The publication of the book, which became a bestseller, raised concerns about the way the CIA was censoring information. It contributed to investigative reports by Seymour Hersh in The New York Times and the decision by Frank Church to establish the United States Senate Select Committee to Study Governmental Operations with Respect to Intelligence Activities, in 1975. The report, Foreign and Military Intelligence, was published in 1976.

Documents obtained from the CIA by Marks under Freedom of Information in 1976 showed that, in 1953, the agency considered purchasing ten kilograms of LSD, enough for 100 million doses. The proposed purchase aimed to stop other countries from controlling the supply. The documents showed that the CIA did obtain some quantity of the substance from Sandoz Laboratories, in Switzerland.

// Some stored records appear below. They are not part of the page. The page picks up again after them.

(** * Jinjiang metadata plugin: a shallow embedding of the resolution pipeline

    The Python sources (src/__init__.py, src/single_test.py) are embedded as
    Rocq functions.  A Python [str] is the list of its code points; values
    decoded from JSON and the book dictionaries are terms of [pyval];
    HTTP traffic and calls between the stages are recorded in a trace.

    Part I holds the definitions, Part II the lemmas and theorems. *)

From Stdlib Require Import String Ascii DecimalString.
From Stdlib Require Import List NArith ZArith Bool Lia Permutation.
Import ListNotations.
Open Scope N_scope.

(* ================================================================== *)
(** * Part I.  Definitions *)
(* ================================================================== *)

(** ** Strings *)

(** A Python string is a sequence of Unicode code points. *)
Definition str := list N.

(** String literals of this file are written in UTF-8; [u] decodes the bytes
    of a literal into code points. *)
Fixpoint utf8_go (need : nat) (acc : N) (bs : list N) : str :=
  match bs with
  | [] => []
  | b :: r =>
      match need with
      | O =>
          if b <? 0x80 then b :: utf8_go 0 0 r
          else if b <? 0xE0 then utf8_go 1 (b - 0xC0) r
          else if b <? 0xF0 then utf8_go 2 (b - 0xE0) r
          else utf8_go 3 (b - 0xF0) r
      | S O => (acc * 64 + (b - 0x80)) :: utf8_go 0 0 r
      | S n => utf8_go n (acc * 64 + (b - 0x80)) r
      end
  end.

Definition u (s : String.string) : str :=
  utf8_go 0 0 (map N_of_ascii (String.list_ascii_of_string s)).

Marks delivered a speech on the book at Turning Point 1977, the 1977 Libertarian Party National Convention held July 12–17, at the Sheraton-Palace Hotel, in San Francisco.

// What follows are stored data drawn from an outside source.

(** Modelled from the spec: the enclosure pass of section 4.3, missing from
    the sources: every enclosed blocker becomes a marker.  A conversion
    leaves the emptiness of every cell as it was, so one pass over the grid
    is the fixed point. *)
Definition enclosure (g : Prototype.Grid) : Prototype.Grid :=
  foldl (fun g' c =>
           match get g' c with
           | Some v => if (v =? BLOCKER) && enclosed g' c
                       then set g' c MARKER else g'
           | None => g'
           end) g Prototype.cells.

(** Modelled from the spec: the Game Session of section 3. *)
Record Session : Type := {
  grid : Prototype.Grid;
  score : Z;
  movesPlayed : nat;
  nextItem : Z;
  terminal : bool
}.

(** Modelled from the spec: [newGame] of section 4.4, missing from the
    sources; the random next item is an argument. *)
Definition newGame (drawn : Z) : Session :=
  {| grid := replicate (Z.to_nat N) (replicate (Z.to_nat N) EMPTY);
     score := 0; movesPlayed := 0; nextItem := drawn; terminal := false |}.

(** Modelled from the spec: the two results of [placePiece]
    (section 4.4). *)
Inductive result : Type :=
| Rejected (reason : string)
| Accepted (s : Session) (merged_positions : list Prototype.coord).

(** Modelled from the spec: the grid work of an accepted placement
    (section 4.4), missing from the sources: the next item is written, the
    enclosure pass runs, the resolver runs at the coordinate. *)
Definition placement (s : Session) (c : Prototype.coord)
  : option resolution :=
  resolve (enclosure (set (grid s) c (nextItem s))) c.

(** Modelled from the spec: [placePiece] of section 4.4, missing from the
    sources.  [drawn] is the item the spawn policy draws for the next
    placement.  [None] stands for a resolver that did not finish. *)
Definition placePiece (drawn : Z) (s : Session) (c : Prototype.coord)
  : option result :=
  if terminal s then Some (Rejected "game over")
  else if negb (in_bounds c) then Some (Rejected "out of bounds")
  else if negb (isEmpty (grid s) c) then Some (Rejected "cell occupied")
  else
    match placement s c with
    | Some r =>
        Some (Accepted {| grid := board r;
                          score := score s + scoreDelta r;
                          movesPlayed := S (movesPlayed s);
                          nextItem := drawn;
                          terminal := isFull (board r) |}
                       (mergedPositions r))
    | None => None
    end.

(** Modelled from the spec: a game (section 8), a session and the requests
    made to it in order, each with the item drawn after it.  The second
    component lists the [scoreDelta] of the accepted placements. *)
Fixpoint play (s : Session) (requests : list (Prototype.coord * Z))
  : option (Session * list Z) :=
  match requests with
  | [] => Some (s, [])
  | (c, drawn) :: rest =>
      match placePiece drawn s c with
      | Some (Accepted s' _) =>
          match placement s c, play s' rest with
          | Some r, Some (s'', deltas) => Some (s'', scoreDelta r :: deltas)
          | _, _ => None
          end
      | Some (Rejected _) => play s rest
      | None => None
      end
  end.

(** Number of non-Empty cells of the grid. *)
Definition occupied (g : Prototype.Grid) : nat :=
  length (filter (fun c => isEmpty g c = false) Prototype.cells).

(** A session as the engine keeps it: a grid of N rows of N cells and a
    next item that is not Empty. *)
Definition wf_session (s : Session) : bool :=
  Prototype.wf_grid (grid s) && negb (nextItem s =? EMPTY).

(** Scenario B of section 8: grass at (0, 0) and (1, 0), grass next. *)
Definition scenario_B : Session :=
  {| grid := [[0; 0; -99; -99; -99; -99];
              [-99; -99; -99; -99; -99; -99];
              [-99; -99; -99; -99; -99; -99];
              [-99; -99; -99; -99; -99; -99];
              [-99; -99; -99; -99; -99; -99];
              [-99; -99; -99; -99; -99; -99]];
     score := 0; movesPlayed := 2; nextItem := 0; terminal := false |}.

End Engine.

(** ** Page: the rendering of the prototype (createGrid of main.js) *)

Module Page.
Import Prototype.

===The Search for the Manchurian Candidate===
Marks' 1979 book, The Search for the Manchurian Candidate, describes a wide range of CIA activities during the Cold War, including unethical drug experiments as part of a mind-control and chemical interrogation research program known as Project MKUltra. The book is based on 16,000 pages of CIA documents obtained under the Freedom of Information Act and many interviews, including those with retired members of the psychological division of the CIA, and the book describes some of the work of psychologists in this effort, with a whole chapter on the Personality Assessment System.

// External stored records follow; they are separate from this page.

(* ================================================================== *)
(** ** The calls of the service-request routes, in sequence *)

Module Lifecycle.
Import Model Controller.

(** The paths of a request that no sweep writes: the document with [status]
    and [updatedAt] blanked. *)
Definition unswept (r : Request) : Request :=
  set_updatedAt 0 (set_status pending r).

(** The paths that are written once, when the request is created. *)
Definition fixedPaths (r : Request)
  : ObjectId * ObjectId * string * string * string * Point * Z * option string * Z :=
  (_id r, seeker r, category r, description r, contactNumber r, location r,
   duration r, additionalDetails r, createdAt r).

Definition isAccepted (h : HistoryEntry) : bool :=
  match h_status h with h_accepted => true | h_completed => false end.

Definition isNone {A} (o : option A) : bool :=
  match o with None => true | Some _ => false end.

(** A request is consistent when a pending request has no history, a
    provider is assigned exactly when a code is stored, a code is stored
    exactly when the history has an 'accepted' entry, and a request in
    progress has a code. *)
Definition consistent (r : Request) : bool :=
  (negb (Status_eqb (status r) pending) || isNone (hd_error (history r)))
  && Bool.eqb (isNone (provider r)) (isNone (generatedPin r))
  && Bool.eqb (isNone (generatedPin r)) (negb (existsb isAccepted (history r)))
  && (negb (Status_eqb (status r) in_progress) || negb (isNone (generatedPin r))).

(** The request of identifier [id0] is stored and no longer pending. *)
Definition claimed (id0 : ObjectId) (rs : list Request) : Prop :=
  exists r, lookupRequest id0 rs = Some r /\ status r <> pending.

(** How one stored request may change from one call to the next. *)
Definition evolves (r r' : Request) : Prop :=
  fixedPaths r' = fixedPaths r /\
  (status r <> pending -> status r' <> pending) /\
  (exists added, history r' = (history r ++ added)%list) /\
  (provider r <> None -> provider r' = provider r) /\
  (generatedPin r <> None -> generatedPin r' = generatedPin r).

Section Calls.

Variable centralAngle : Point -> Point -> Q.

Inductive Call : Type :=
| Create (newId : ObjectId) (user : ReqUser) (b : CreateBody)
| Active (user : ReqUser)
| Accept (u : Q) (user : ReqUser) (requestId : ObjectId)
| Complete (user : ReqUser) (requestId : ObjectId) (pin : Js.Value)
| History (user : ReqUser)
| GetPin (user : ReqUser) (requestId : ObjectId)
| Cancel (user : ReqUser) (requestId : ObjectId).

Definition handlerOf (now : Z) (c : Call) : Handler Empty_set :=
  match c with
  | Create newId user b => createRequest newId now user b
  | Active user => getActiveRequests centralAngle now user
  | Accept u user requestId => acceptRequest now u user requestId
  | Complete user requestId pin => completeRequest now user requestId pin
  | History user => getRequestHistory now user
  | GetPin user requestId => getRequestPin now user requestId
  | Cancel user requestId => cancelRequest now user requestId
  end.

Definition perform (now : Z) (c : Call) (db : DB) : Response * DB :=
  runHandler (handlerOf now c) db.

(** The database after a sequence of calls, each at its time, served one
    at a time: a call runs to its answer before the next begins.  The calls
    in flight together are in [Concurrent]. *)
Fixpoint run (cs : list (Z * Call)) (db : DB) : DB :=
  match cs with
  | [] => db
  | (now, c) :: rest => run rest (snd (perform now c db))
  end.

(** A create call brings an identifier no stored request has. *)
Definition freshFor (c : Call) (db : DB) : Prop :=
  match c with
  | Create newId _ _ => ~ In newId (map _id (requests db))
  | _ => True
  end.

(** Every create call of a sequence brings a fresh identifier. *)
Fixpoint allFresh (cs : list (Z * Call)) (db : DB) : Prop :=
  match cs with
  | [] => True
  | (now, c) :: rest => freshFor c db /\ allFresh rest (snd (perform now c db))
  end.

(** The ways a call can change the collection of requests: not at all, by
    the sweep of a fetch or of a listing, by the save of an accepted, a
    completed or a cancelled request after the sweep of its fetch, or by the
    save of a new request. *)
Inductive Change (now : Z) (c : Call) (rs : list Request) : list Request -> Prop :=
| change_none : Change now c rs rs
| change_fetch : Change now c rs (sweepOne now rs)
| change_listing : Change now c rs (sweepExpired now rs)
| change_accept requestId r caller code :
    lookupRequest requestId (sweepOne now rs) = Some r ->
    status r = pending ->
    Change now c rs
      (replaceRequest
         (saveLoaded now r
            (set_generatedPin (Some code)
               (set_provider (Some caller) (set_status in_progress r))))
         (sweepOne now rs))
| change_complete requestId r :
    lookupRequest requestId (sweepOne now rs) = Some r ->
    Change now c rs
      (replaceRequest (saveLoaded now r (set_status completed r)) (sweepOne now rs))
| change_cancel requestId r :
    lookupRequest requestId (sweepOne now rs) = Some r ->
    status r = pending ->
    Change now c rs
      (replaceRequest (saveLoaded now r (set_status cancelled r)) (sweepOne now rs))
| change_create newId user b doc :
    c = Create newId user b ->
    _id doc = newId -> status doc = pending -> provider doc = None ->
    generatedPin doc = None -> history doc = [] ->
    Change now c rs (rs ++ [doc]).

End Calls.

End Lifecycle.

(* ================================================================== *)
(** ** Calls in flight

    Express serves the calls concurrently: a handler runs up to its next
    [await], and the operations that the handlers send to the database
    interleave.  Here a handler is a program over single database
    operations, and a pool of such programs is run under any schedule.  As
    in [Controller], one invocation takes all its clock readings at one
    instant [now].

    A [save] of a loaded document writes the modified paths only ([$set]),
    pushes the new history entries ([$push]) and stamps [updatedAt]; what
    another call has stored meanwhile in the other paths stays. *)

Module Concurrent.
Import Model Controller.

Marks later became a fellow of Harvard's Institute of Politics and a visiting scholar at Harvard Law School. In 1982, he founded the nonprofit conflict resolution organization Nuclear Network in Washington, D.C., which was soon renamed Search for Common Ground. He served as its president until 2014. He also founded and headed Common Ground Productions. He wrote and produced The Shape of the Future, a four-part TV documentary series that was simulcast on Israeli, Palestinian, and Arab satellite TV, and he is executive producer of the television and radio show The Team, among others.

==Honors and accolades==
John Marks is the recipient of numerous awards. These include:
- Honorary doctorate from the UN University of Peace (2010, with his wife, Susan Collin Marks)
- Marvin E. Johnson Diversity and Equity Award, from the Association for Conflict Resolution (2010, with Susan Collin Marks)
- Senior Ashoka Fellow (2009)
- Social Entrepreneurship Award, from the Skoll Foundation (2006, with Susan Collin Marks)
- Temple Awards for Creative Altruism, from the Institute of Noetic Sciences (2005, with Susan Collin Marks)
- Cultures of Peace Award, from Psychologists for Social Responsibility (2002)
- Wild School Award, from Upland Hills School (2001, with Susan Collin Marks)

==Works==
===Books===
- The CIA and the Cult of Intelligence, with Victor Marchetti. New York: Alfred A. Knopf (1974). Full text.
- The CIA File, edited with Robert Borosage. New York: Grossman Publishers (1976). ISBN 067022247X.
"Proceedings and papers presented at a conference, The CIA and Covert Action, held in Washington, Sept. 1974, sponsored by the Center for National Security Studies."
- The Search for the Manchurian Candidate: The CIA and Mind Control. New York: Times Books (1979).
- Common Ground on Terrorism: Soviet-American Cooperation Against the Politics of Terror, edited with Igor Beliaev. New York: W. W. Norton (1991). ISBN 0393029867. ISBN 978-0393029864.

===Articles===
- "Inside the CIA: The Clandestine Mentality," with Victor Marchetti. Ramparts Magazine (Jul. 1974), pp. 21–25, 48, 50, 52.
- "How to Spot a Spook". Washington Monthly (Nov. 1974), pp. 5–11.
- "One Man We Remembered." Washington Monthly (Jun. 1975), pp. 26–29.
- "Sex, Drugs, and the CIA: The Shocking Search for an 'Ultimate Weapon'". Saturday Review (February 3, 1979), pp. 12–16.